Atlas 300I DUO#

Note

Atlas 300I DUO does not support triton or triton-ascend.

Run vLLM on Atlas 300I DUO#

Install Notes#

If installing from source, vllm and vllm-ascend may automatically pull in triton and triton-ascend dependencies, which may cause unexpected issues on Atlas 300I DUO. Please uninstall them before running on Atlas 300I DUO:

pip uninstall -y triton-ascend triton

Graph Mode Notes#

Warning

The current release supports FULL_DECODE_ONLY graph mode on Atlas 300I DUO devices, but the following limitations apply due to hardware event-id resource constraints:

  • When multiple Tensor Parallel (TP) ranks are enabled, the number of capturable graphs is limited and depends on the model depth. For example, Qwen3-32B can capture and replay 2 graphs.

  • There is no such limitation when TP=1.

  • We have reached out to the relevant experts for a solution. A software-based fix is considered feasible, but full support will take additional time. Thank you for your understanding.

Deployment#

Run docker container:

# Use the vllm-ascend image
export IMAGE=quay.io/ascend/vllm-ascend:v0.18.0-310p

docker run --rm \
--name vllm-ascend \
--shm-size=10g \
--device /dev/davinci0 \
--device /dev/davinci1 \
--device /dev/davinci2 \
--device /dev/davinci3 \
--device /dev/davinci4 \
--device /dev/davinci5 \
--device /dev/davinci6 \
--device /dev/davinci7 \
--device /dev/davinci_manager \
--device /dev/devmm_svm \
--device /dev/hisi_hdc \
-v /usr/local/dcmi:/usr/local/dcmi \
-v /usr/local/bin/npu-smi:/usr/local/bin/npu-smi \
-v /usr/local/Ascend/driver/lib64/:/usr/local/Ascend/driver/lib64/ \
-v /usr/local/Ascend/driver/version.info:/usr/local/Ascend/driver/version.info \
-v /etc/ascend_install.info:/etc/ascend_install.info \
-v /root/.cache:/root/.cache \
-p 8080:8080 \
-it $IMAGE bash

Set up environment variables:

export VLLM_USE_MODELSCOPE=True

Online Inference on NPU#

Warning

For Atlas 300I DUO (310P), do not rely on max-model-len auto detection (that is, do not omit the --max-model-len argument), because it may cause OOM.

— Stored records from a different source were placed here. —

(* ===== verification/Juice.v ===== *)
(** * The calls of an application (src/juice.c)

    The functions of the public interface on an agent: the checks of their arguments
    and the error codes.  A null agent is [None].  [juice_get_state] and
    [juice_set_local_ice_attributes] do not check the agent. *)

From S2P Require Import Prelude Effects CText Addr Ice IceSdp StunTypes StunWrite StunRead Turn.
From S2P Require Import AgentTypes Agent AgentMessages AgentUpdate AgentCalls.
From stdpp Require Import list.
#[local] Open Scope Z_scope.

Definition JUICE_ERR_AGAIN : Z := -5.
Definition JUICE_ERR_TOO_LARGE : Z := -6.
Definition EAGAIN : Z := 11.
Definition EMSGSIZE : Z := 90.

Abbreviation JuiceM := (eff (option juice_agent_t) event).

Section Juice.
Context `{Crypto} `{System}.

(** A step of the agent, which must not be null. *)
Definition deref {A} (c : M A) : JuiceM A := fun s =>
  match s with
  | None => None
  | Some a => match c a with Some (x, a, tr) => Some (x, Some a, tr) | None => None end
  end.

(** The check [!agent], with that of other arguments. *)
Definition checked {A} (invalid : A) (bad : bool) (c : JuiceM A) : JuiceM A := fun s =>
  match s with None => Some (invalid, None, []) | Some _ => if bad then Some (invalid, s, []) else c s end.

(** [if (call < 0) return JUICE_ERR_FAILED; return JUICE_ERR_SUCCESS]. *)
Definition reported (c : M Z) : JuiceM Z := ret ← deref c; mret (if ret <? 0 then JUICE_ERR_FAILED else JUICE_ERR_SUCCESS).

Definition juice_gather_candidates : JuiceM Z := checked JUICE_ERR_INVALID false (reported agent_gather_candidates).

(** The result and the text that is written; a null buffer is [None], with its size. *)
Definition juice_get_local_description (buffer : bool) (size : Z) : JuiceM (Z * list Z) :=
  checked (JUICE_ERR_INVALID, []) (negb buffer && negb (size =? 0))
    ('(ret, text) ← deref (agent_get_local_description size);
     mret (if ret <? 0 then JUICE_ERR_FAILED else JUICE_ERR_SUCCESS, text)).

Definition juice_set_remote_description (sdp : option (list Z)) : JuiceM Z :=
  checked JUICE_ERR_INVALID (bool_decide (sdp = None)) (sdp ← defined sdp; deref (agent_set_remote_description sdp)).
Definition juice_add_remote_candidate (sdp : option (list Z)) : JuiceM Z :=
  checked JUICE_ERR_INVALID (bool_decide (sdp = None)) (sdp ← defined sdp; deref (agent_add_remote_candidate sdp)).
Definition juice_add_turn_server (t : option juice_turn_server_t) : JuiceM Z :=
  checked JUICE_ERR_INVALID (match t with None => true | Some _ => false end) (t ← defined t; reported (agent_add_turn_server t)).
Definition juice_set_remote_gathering_done : JuiceM Z := checked JUICE_ERR_INVALID false (reported agent_set_remote_gathering_done).
Definition juice_set_ice_tcp_mode (m : juice_ice_tcp_mode_t) : JuiceM Z := checked JUICE_ERR_INVALID false (deref (agent_set_ice_tcp_mode m)).

(** The code for the result of sending. *)
Definition send_code (ret : Z) : Z :=
  if 0 <=? ret then JUICE_ERR_SUCCESS
  else if ret =? - EAGAIN then JUICE_ERR_AGAIN
  else if ret =? - EMSGSIZE then JUICE_ERR_TOO_LARGE
  else JUICE_ERR_FAILED.

(** A null pointer to the data is [None], with the size. *)
Definition juice_send_diffserv (data : option (list Z)) (size ds : Z) : JuiceM Z :=
  checked JUICE_ERR_INVALID (bool_decide (data = None) && negb (size =? 0))
    (ret ← deref (agent_send (default [] data) ds); mret (send_code ret)).
Definition juice_send (data : option (list Z)) (size : Z) : JuiceM Z := juice_send_diffserv data size 0.

Definition juice_get_state : JuiceM juice_state_t := deref agent_get_state.

(** The two ends of the selected pair as text, each written if its size is not 0. *)
Definition selected_texts (print : ice_candidate_t -> Z -> Z * option (list Z)) (local : bool) (local_size : Z) (remote : bool) (remote_size : Z)
  : JuiceM (Z * option (list Z) * option (list Z)) :=
  checked (JUICE_ERR_INVALID, None, None) (negb local && negb (local_size =? 0) || negb remote && negb (remote_size =? 0))
    (pair ← deref agent_get_selected_candidate_pair;
     match pair with
     | None => mret (JUICE_ERR_NOT_AVAIL, None, None)
     | Some (l, r) =>
         let '(n, ltext) := if local_size =? 0 then (0, None) else print l local_size in
         if n <? 0 then mret (JUICE_ERR_FAILED, ltext, None)
         else
           let '(n, rtext) := if remote_size =? 0 then (0, None) else print r remote_size in
           mret (if n <? 0 then JUICE_ERR_FAILED else JUICE_ERR_SUCCESS, ltext, rtext)
     end).
Definition juice_get_selected_candidates := selected_texts ice_generate_candidate_sdp.
Definition juice_get_selected_addresses := selected_texts (fun c size => addr_record_to_string getnameinfo (resolved c) size).

Definition juice_set_local_ice_attributes (ufrag pwd : option (list Z)) : JuiceM Z :=
  match ufrag, pwd with
  | Some ufrag, Some pwd => deref (agent_set_local_ice_attributes ufrag pwd)
  | _, _ => mret JUICE_ERR_INVALID
  end.

Definition juice_state_to_string (st : juice_state_t) : list Z :=
  match st with
  | JUICE_STATE_DISCONNECTED => str "disconnected"
  | JUICE_STATE_GATHERING => str "gathering"
  | JUICE_STATE_CONNECTING => str "connecting"
  | JUICE_STATE_CONNECTED => str "connected"
  | JUICE_STATE_COMPLETED => str "completed"
  | JUICE_STATE_FAILED => str "failed"
  end.

(** ** Sending *)

Lemma agent_deref_run {A} (c : M A) a x s tr : deref c (Some a) = Some (x, s, tr) <-> exists a', c a = Some (x, a', tr) /\ s = Some a'.
Proof.
  unfold deref. destruct (c a) as [ [ [y a'] t]|]; [|split; [done|by intros (? & ? & _)] ]. split; [intros [= <- <- <-]; by exists a'|].
  by intros (b & [= <- <- <-] & ->).
Qed.

(** What an application learns from sending: success exactly when the agent sent the
    datagram, and why not else. *)
Lemma juice_send_reports data ds a ret s tr : juice_send_diffserv (Some data) (zlen data) ds (Some a) = Some (ret, s, tr) ->
  exists n a', agent_send data ds a = Some (n, a', tr) /\ s = Some a' /\ ret = send_code n /\
    (ret = JUICE_ERR_SUCCESS <-> 0 <= n) /\ (ret = JUICE_ERR_AGAIN <-> n = - EAGAIN) /\ (ret = JUICE_ERR_TOO_LARGE <-> n = - EMSGSIZE).
Proof.
  unfold juice_send_diffserv, checked. rewrite bool_decide_eq_false_2 by done. cbn [andb default from_option]. intros Hr.
  apply bind_run in Hr as (n & s1 & t1 & t2 & Hd & Hr & ->). apply ret_run in Hr as (-> & -> & ->). apply agent_deref_run in Hd as (a' & Hs & ->).
  exists n, a'. rewrite app_nil_r. split; [done|]. split; [done|]. split; [done|]. unfold send_code, JUICE_ERR_SUCCESS, JUICE_ERR_AGAIN, JUICE_ERR_TOO_LARGE, JUICE_ERR_FAILED, EAGAIN, EMSGSIZE.
  destruct (Z.leb_spec 0 n), (Z.eqb_spec n (- (11))), (Z.eqb_spec n (- (90))); cbn; lia.
Qed.

(** The calls on a null agent do nothing. *)
Lemma juice_null sdp t data size ds m : let null {A} (c : JuiceM A) (x : A) := c None = Some (x, None, []) in
  null juice_gather_candidates JUICE_ERR_INVALID /\ null (juice_set_remote_description sdp) JUICE_ERR_INVALID /\
  null (juice_add_remote_candidate sdp) JUICE_ERR_INVALID /\ null (juice_add_turn_server t) JUICE_ERR_INVALID /\
  null juice_set_remote_gathering_done JUICE_ERR_INVALID /\ null (juice_send_diffserv data size ds) JUICE_ERR_INVALID /\
  null (juice_set_ice_tcp_mode m) JUICE_ERR_INVALID.
Proof. done. Qed.
End Juice.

Reason, based on the current 310P attention path:

  • AscendAttentionMetadataBuilder310 passes model_config.max_model_len to AttentionMaskBuilder310.

  • AttentionMaskBuilder310 builds a full causal mask with shape [max_model_len, max_model_len] in float16, then converts it to FRACTAL_NZ.

  • In the 310P attention_v1 prefill/chunked-prefill path (_npu_flash_attention / _npu_paged_attention_splitfuse), this explicit mask tensor is consumed directly, and there is currently no compressed-mask path.

If auto detection resolves to a large context length, the mask allocation (O(max_model_len^2)) may exceed NPU memory and trigger OOM. Always set an explicit and conservative value, for example --max-model-len 16384.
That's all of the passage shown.